═══ EXERCISE MATERIALS ═══

(** C3.  An upload whose header buffer already holds more payload bytes
    than the declared size ([remaining < 0]) is answered with the
    size-mismatch error; the connection is read no further, the files are
    what they were and none was opened. *)
Theorem upload_more_than_declared (conn : stream) (fs : gmap text bytes)
  (hd : bytes) (conn' : stream) (filename : text) (filesize : Z) :
  accepted conn hd conn' (tlit "UPLOAD") filename filesize ->
  filesize - Z.of_nat (length (leftover hd)) < 0 ->
  handle_client_raw conn fs =
  {| incoming := conn';
     outgoing := [error "File size smaller than received data"];
     files := fs; accesses := [] |}.
Proof.
  intros Hreq Hneg. rewrite (handle_upload _ _ _ _ _ _ Hreq). cbn zeta.
  apply Z.ltb_lt in Hneg. by rewrite Hneg.
Qed.

(** C10.  An upload whose size is a negative integer is answered with the
    size-mismatch error, whatever was received after the header, and no
    file is opened, created or emptied. *)
Theorem upload_negative_size (conn : stream) (fs : gmap text bytes)
  (hd : bytes) (conn' : stream) (filename : text) (filesize : Z) :
  accepted conn hd conn' (tlit "UPLOAD") filename filesize ->
  filesize < 0 ->
  handle_client_raw conn fs =
  {| incoming := conn';
     outgoing := [error "File size smaller than received data"];
     files := fs; accesses := [] |}.
Proof.
  intros Hreq Hneg. rewrite (handle_upload _ _ _ _ _ _ Hreq). cbn zeta.
  assert ((filesize - Z.of_nat (length (leftover hd)) <? 0) = true) as ->; [|done].
  apply Z.ltb_lt. lia.
Qed.
(** * Participant verification scripts: a shallow embedding

    The development embeds the two batch scripts of the repository,
    [verify_all_participants.py] and [verify_final_data.py], and states
    the properties of their reconciliation logic.

    Conventions of the embedding.
    - A Python [str] is a list of characters ([list ascii]).  The
      character classes below are those of Python on ASCII text: the
      model is faithful for text whose code points are below 128, and
      treats the remaining byte values as caseless, non-space symbols;
      only [isdigit] reads them as Latin-1, where the superscripts
      two, three and one are digits for [str.isdigit] and not for
      [int].  A statement that needs its text to be ASCII says so.
    - A Python [int] is a [Z].
    - A raised exception is the [Raise] case of [result]; code that
      cannot raise is a plain function.
    - A sheet is a [frame] of column labels and rows of cells; a
      [row] holds the cells that one iteration of the comparison
      reads from a sheet of five columns or more.  Cells that hold a
      floating-point number other than NaN are not modelled.
    - A [dict] keyed by badge number is a [gmap Z _].
    - [print] calls are recorded as a list of [line] values, one
      constructor per print site that the properties mention. *)

From Stdlib Require Import ZArith List Ascii String Lia Bool.
From stdpp Require Import base decidable option list gmap sorting pretty.
Lemma ranked_group (u : list Trip) (L : nat) :
  trips_of_length (sort_groups (group_by_length u)) L
  = sorted_by_score (filter (has_length L) u).
Proof.
  unfold trips_of_length.
  rewrite sort_groups_get, group_by_length_spec.
  destruct (filter (has_length L) u); reflexivity.
Qed.

Lemma ranked_group_present (u : list Trip) (L : nat) :
  length_dict_get (sort_groups (group_by_length u)) L = None
  <-> filter (has_length L) u = [].
Proof.
  rewrite sort_groups_get, group_by_length_spec.
  destruct (filter (has_length L) u); cbn; split; congruence.
Qed.

(** ** Keys, lengths and scores *)

Lemma trip_key_teams (t u : Trip) :
  trip_key t = trip_key u -> map team t = map team u.
Proof.
  unfold trip_key. intros H. apply (f_equal (map fst)) in H.
  now rewrite !map_map in H.
Qed.

Lemma trip_key_length (t : Trip) : List.length (trip_key t) = List.length t.
Proof. apply length_map. Qed.

Lemma same_teams_score (t : Trip) :
  forall u, map team t = map team u -> score_spec t = score_spec u.
Proof.
  induction t as [ | a t IH]; intros [ | a' u] H; try discriminate; [reflexivity | ].
  injection H as Ha Ht.
  destruct t as [ | b t], u as [ | b' u]; try discriminate; [reflexivity | ].
  rewrite !score_spec_cons, (IH (b' :: u) Ht).
  injection Ht as Hb _. unfold rank_differs. cbn [fst snd].
  now rewrite Ha, Hb.
Qed.

Lemma same_teams_ranked (t : Trip) :
  forall u, map team t = map team u -> all_ranked t = all_ranked u.
Proof.
  induction t as [ | a t IH]; intros [ | a' u] H; try discriminate; [reflexivity | ].
  injection H as Ha Ht. cbn. unfold ranked at 1 3. rewrite Ha. f_equal. now apply IH.
Qed.

Lemma same_key_efficiency (t u : Trip) :
  trip_key t = trip_key u ->
  calculate_travel_efficiency t = calculate_travel_efficiency u.
Proof.
  intros H. rewrite !calculate_travel_efficiency_spec.
  assert (Hl : List.length t = List.length u)
    by (rewrite <- !trip_key_length; now rewrite H).
  apply trip_key_teams in H.
  now rewrite Hl, (same_teams_ranked _ _ H), (same_teams_score _ _ H).
Qed.
(** A call of a registered tool of the shipped registry returns, records
    exactly one handler invocation and leaves the confirmation channel
    alone. *)
Lemma call_registered env n args w :
  is_Some (registry env !! n) ->
  exists r w',
    call (registry env) n args w = (Return r, w')
    /\ trace w' = trace w ++ [EvHandler n args]
    /\ resumes w' = resumes w
    /\ store_error w' = store_error w.
Proof.
  intros [spec Hspec]. rewrite (call_known _ _ _ _ _ Hspec).
  apply registry_lookup in Hspec as [Hin _].
  pose proof (default_handler_cases env spec args
                (set_trace w (trace w ++ [EvHandler n args])) Hin) as Hc.
  destruct (is_dict args);
    [destruct (validation_errors env (input_model spec) args) as [errors|]|].
  - rewrite Hc. by eauto 10.
  - destruct Hc as (r & w' & -> & Ht & Hr & Hs). by eauto 10.
  - rewrite Hc. by eauto 10.
Qed.

(* ================================================================== *)
(** ** Results that can be serialised *)
(* ================================================================== *)

Lemma serializable_details k1 s k2 v :
  serializable (JObj [(k1, JStr s); (k2, v)]) = serializable v.
Proof. unfold serializable. cbn. by destruct (first_object v). Qed.

Lemma result_of_serializable e : first_object (result_of e) = None.
Proof. unfold result_of. cbn. by destruct (md_tags (e_metadata e)). Qed.

Lemma read_result_serializable found : serializable (read_result found) = true.
Proof.
  assert (first_object (JList (map result_of found)) = None) as Hl.
  { induction found as [|e found IH]; [done|].
    cbn [map first_object]. rewrite result_of_serializable. exact IH. }
  unfold serializable. destruct found as [|e found]; [done|].
  unfold read_result. cbn [first_object]. cbn [first_object] in Hl.
  by rewrite Hl.
Qed.

Lemma read_memory_serializable env input w r w' :
  read_memory env input w = (Return r, w') -> serializable r = true.
Proof.
  destruct (store_error w) as [msg|] eqn:Hs.
  - rewrite (read_memory_unavailable _ _ _ _ Hs). by intros [= <- _].
  - rewrite read_memory_available by done. intros [= <- _].
    apply read_result_serializable.
Qed.

Lemma write_memory_serializable env input w r w' :
  write_memory env input w = (Return r, w') -> serializable r = true.
Proof.
  destruct (store_error w) as [msg|] eqn:Hs.
  - rewrite (write_memory_unavailable _ _ _ _ Hs). by intros [= <- _].
  - destruct (str_in (new_memory_id env w) (map e_id (mem w))) eqn:Hf.
    + rewrite write_memory_present by done. by intros [= <- _].
    + rewrite write_memory_fresh by done. by intros [= <- _].
Qed.

(** The result of a dispatched call can be serialised when the validation
    errors of its arguments, if any, and the result of the tool body hold
    JSON data only.  The dictionaries built by the registry and by the
    memory tools themselves always do. *)
Lemma call_serializes env n args :
  (forall spec errors,
     registry env !! n = Some spec ->
     validation_errors env (input_model spec) args = Some errors ->
     serializable errors = true) ->
  (forall input k, serializable (other_tool env n input k) = true) ->
  serializes env n args.
Proof.
  intros Herr Hbody w result w'.
  destruct (registry env !! n) as [spec|] eqn:Hspec;
    [|by rewrite call_unknown].
  rewrite (call_known _ _ _ _ _ Hspec).
  specialize (Herr spec). pose proof (registry_lookup _ _ _ Hspec) as [Hin Hn].
  set (w0 := set_trace w _). clearbody w0.
  cbn [get_default_tool_specs In] in Hin.
  destruct Hin as [<-|[<-|[<-|[<-|[<-|[<-|[]]]]]]];
    cbn [handler input_model validation_errors name] in *; subst n;
    unfold other_handler, read_memory_handler, write_memory_handler, construct;
    (destruct args as [| | | | | |kv|];
     try (unfold_M; cbv beta iota; by intros [= <- _])).
  1-4: destruct (validate_other env _ (JObj kv)) as [errors|input];
       unfold_M; cbv beta iota; intros [= <- _];
       [rewrite serializable_details; by apply Herr|apply Hbody].
  - destruct (validate_read env (JObj kv)) as [errors|input].
    + unfold_M. cbv beta iota. intros [= <- _].
      rewrite serializable_details. by apply Herr.
    + unfold bind at 1. unfold ret at 1.
      destruct (read_memory_framed env input w0) as [r Hr].
      rewrite Hr. intros [= <- _]. by eapply read_memory_serializable.
  - destruct (validate_write env (JObj kv)) as [errors|input].
    + unfold_M. cbv beta iota. intros [= <- _].
      rewrite serializable_details. by apply Herr.
    + unfold bind at 1. unfold ret at 1.
      destruct (write_memory_framed env input w0) as (r & w1 & Hr & _).
      rewrite Hr. intros [= <- _]. by eapply write_memory_serializable.
Qed.

(** In the environments of [Fixtures] every result can be serialised. *)
Lemma fixtures_serialize reasoning judgment time dice n args :
  serializes (Fixtures.make_env reasoning judgment time dice) n args.
Proof.
  apply call_serializes; [|done].
  intros spec errors Hspec. apply registry_lookup in Hspec as [Hin _].
  cbn [get_default_tool_specs In] in Hin.
  destruct Hin as [<-|[<-|[<-|[<-|[<-|[<-|[]]]]]]];
    cbn [input_model validation_errors Fixtures.make_env validate_read
         validate_write validate_other]; try done.
  - unfold Fixtures.validate_r.
    repeat case_match; intros ?; simplify_eq; reflexivity.
  - unfold Fixtures.validate_w.
    repeat case_match; intros ?; simplify_eq; reflexivity.
Qed.

(* ================================================================== *)
(** ** The tool node: confirmation of risky calls *)
(* ================================================================== *)

Lemma dangerous_registered env n :
  str_in n DANGEROUS_TOOLS = true -> is_Some (registry env !! n).
Proof.
  intros H. apply str_in_true in H. unfold DANGEROUS_TOOLS in H.
  apply elem_of_cons in H as [->|H].
  { rewrite registry_google_search. by eexists. }
  apply elem_of_cons in H as [->|H].
  { rewrite registry_write_memory. by eexists. }
  by apply elem_of_nil in H.
Qed.

Lemma dumps_ok env b v w :
  serializable v = true ->
  dumps env b v w = (Return (json_dumps env b v), w).
Proof. unfold serializable, dumps. by destruct (first_object v). Qed.

Lemma dumps_cases env b v w :
  (serializable v = true
   /\ dumps env b v w = (Return (json_dumps env b v), w))
  \/ (serializable v = false
      /\ exists msg, dumps env b v w = (Raise (Exception "TypeError" msg), w)).
Proof.
  unfold serializable, dumps. destruct (first_object v) as [t|].
  - right. split; [done|]. by eexists.
  - by left.
Qed.

Lemma dumps_world {env b v w o w'} : dumps env b v w = (o, w') -> w' = w.
Proof.
  unfold dumps. destruct (first_object v); unfold_M; by intros [= _ <-].
Qed.

Lemma dumps_cancelled env w :
  dumps env true cancelled w = (Return (json_dumps env true cancelled), w).
Proof. reflexivity. Qed.

Lemma tool_loop_cancel env tc rest acc w token tokens :
  str_in (tc_name tc) DANGEROUS_TOOLS = true ->
  resumes w = token :: tokens ->
  token <> "y" ->
  tool_loop env (tc :: rest) acc w
  = tool_loop env rest
      (acc ++ [MsgTool (tc_id tc) (json_dumps env true cancelled)])
      (set_resumes w tokens).
Proof.
  intros Hd Hr Hne. cbn [tool_loop]. rewrite Hd. unfold interrupt.
  unfold bind at 1. rewrite Hr. apply String.eqb_neq in Hne. rewrite Hne.
  cbn [negb]. unfold bind. by rewrite dumps_cancelled.
Qed.

Lemma tool_loop_approve env tc rest acc w tokens :
  str_in (tc_name tc) DANGEROUS_TOOLS = true ->
  resumes w = "y" :: tokens ->
  tool_loop env (tc :: rest) acc w
  = (tool_messages' <- execute env tc acc ;; tool_loop env rest tool_messages')
      (set_resumes w tokens).
Proof.
  intros Hd Hr. cbn [tool_loop]. rewrite Hd. unfold interrupt.
  unfold bind at 1. by rewrite Hr.
Qed.

Lemma tool_loop_safe env tc rest acc w :
  str_in (tc_name tc) DANGEROUS_TOOLS = false ->
  tool_loop env (tc :: rest) acc w
  = (tool_messages' <- execute env tc acc ;; tool_loop env rest tool_messages') w.
Proof. intros Hd. cbn [tool_loop]. by rewrite Hd. Qed.

Lemma tool_loop_no_token env tc rest acc w :
  str_in (tc_name tc) DANGEROUS_TOOLS = true ->
  resumes w = [] ->
  tool_loop env (tc :: rest) acc w
  = (Raise (Exception "GraphInterrupt" (confirm_prompt env tc)), w).
Proof.
  intros Hd Hr. cbn [tool_loop]. rewrite Hd. unfold interrupt.
  unfold bind at 1. by rewrite Hr.
Qed.

(** Running a registered tool whose result can be serialised appends the
    message with the serialised result. *)
Lemma execute_registered env tc acc w :
  is_Some (registry env !! tc_name tc) ->
  serializes env (tc_name tc) (tc_arguments tc) ->
  exists result w',
    call (registry env) (tc_name tc) (tc_arguments tc) w = (Return result, w')
    /\ execute env tc acc w
       = (Return (acc ++ [MsgTool (tc_id tc) (json_dumps env false result)]), w')
    /\ trace w' = trace w ++ [EvHandler (tc_name tc) (tc_arguments tc)]
    /\ resumes w' = resumes w.
Proof.
  intros Hreg Hser.
  destruct (call_registered env _ (tc_arguments tc) w Hreg)
    as (r & w' & Hc & Ht & Hr & _).
  exists r, w'. split; [done|]. split; [|done].
  unfold execute. unfold bind at 1. rewrite Hc.
  unfold bind. rewrite dumps_ok by (by eapply Hser). done.
Qed.

(** The calls of a queue whose tools are registered and whose results can
    be serialised. *)
Lemma tool_loop_messages env tcs : forall acc w,
  Forall (fun tc => is_Some (registry env !! tc_name tc)) tcs ->
  Forall (fun tc => serializes env (tc_name tc) (tc_arguments tc)) tcs ->
  (risky_count tcs <= length (resumes w))%nat ->
  exists msgs w',
    tool_loop env tcs acc w = (Return (acc ++ msgs), w')
    /\ map msg_tool_call_id msgs = map (fun tc => Some (tc_id tc)) tcs.
Proof.
  induction tcs as [|tc rest IH]; intros acc w Hreg Hser Hres.
  - exists [], w. simpl. by rewrite app_nil_r.
  - apply Forall_cons in Hreg as [Hr Hreg].
    apply Forall_cons in Hser as [Hs Hser].
    unfold risky_count in Hres. rewrite filter_cons in Hres.
    destruct (str_in (tc_name tc) DANGEROUS_TOOLS) eqn:Hd.
    + rewrite decide_True in Hres by done. cbn [length] in Hres.
      destruct (resumes w) as [|token tokens] eqn:Hw; cbn [length] in Hres; [lia|].
      destruct (decide (token = "y")) as [->|Hne].
      * rewrite (tool_loop_approve _ _ _ _ _ tokens) by done.
        destruct (execute_registered env tc acc (set_resumes w tokens) Hr Hs)
          as (r & w1 & _ & He & _ & Hr1).
        unfold bind. rewrite He.
        destruct (IH (acc ++ [MsgTool (tc_id tc) (json_dumps env false r)]) w1
                    Hreg Hser)
          as (msgs & w' & Hl & Hm).
        { rewrite Hr1. simpl_world. unfold risky_count. lia. }
        exists (MsgTool (tc_id tc) (json_dumps env false r) :: msgs), w'.
        rewrite Hl, <- app_assoc. simpl. by rewrite Hm.
      * rewrite (tool_loop_cancel _ _ _ _ _ token tokens) by done.
        destruct (IH (acc ++ [MsgTool (tc_id tc) (json_dumps env true cancelled)])
                    (set_resumes w tokens) Hreg Hser)
          as (msgs & w' & Hl & Hm).
        { simpl_world. unfold risky_count. lia. }
        exists (MsgTool (tc_id tc) (json_dumps env true cancelled) :: msgs), w'.
        rewrite Hl, <- app_assoc. simpl. by rewrite Hm.
    + rewrite decide_False in Hres by done.
      rewrite tool_loop_safe by done.
      destruct (execute_registered env tc acc w Hr Hs)
        as (r & w1 & _ & He & _ & Hr1).
      unfold bind. rewrite He.
      destruct (IH (acc ++ [MsgTool (tc_id tc) (json_dumps env false r)]) w1
                  Hreg Hser)
        as (msgs & w' & Hl & Hm).
      { rewrite Hr1. unfold risky_count. lia. }
      exists (MsgTool (tc_id tc) (json_dumps env false r) :: msgs), w'.
      rewrite Hl, <- app_assoc. simpl. by rewrite Hm.
Qed.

═══

**WORK TASK**
Transcribe the records above exactly, beginning at the line that contains "injection H as Ha Ht. cbn." and ending with the line that contains "(** A call of", both included, and nothing else.

**SOLUTION FOR THIS TASK**
  injection H as Ha Ht. cbn. unfold ranked at 1 3. rewrite Ha. f_equal. now apply IH.
Qed.

Lemma same_key_efficiency (t u : Trip) :
  trip_key t = trip_key u ->
  calculate_travel_efficiency t = calculate_travel_efficiency u.
Proof.
  intros H. rewrite !calculate_travel_efficiency_spec.
  assert (Hl : List.length t = List.length u)
    by (rewrite <- !trip_key_length; now rewrite H).
  apply trip_key_teams in H.
  now rewrite Hl, (same_teams_ranked _ _ H), (same_teams_score _ _ H).
Qed.
(** A call of a registered tool of the shipped registry returns, records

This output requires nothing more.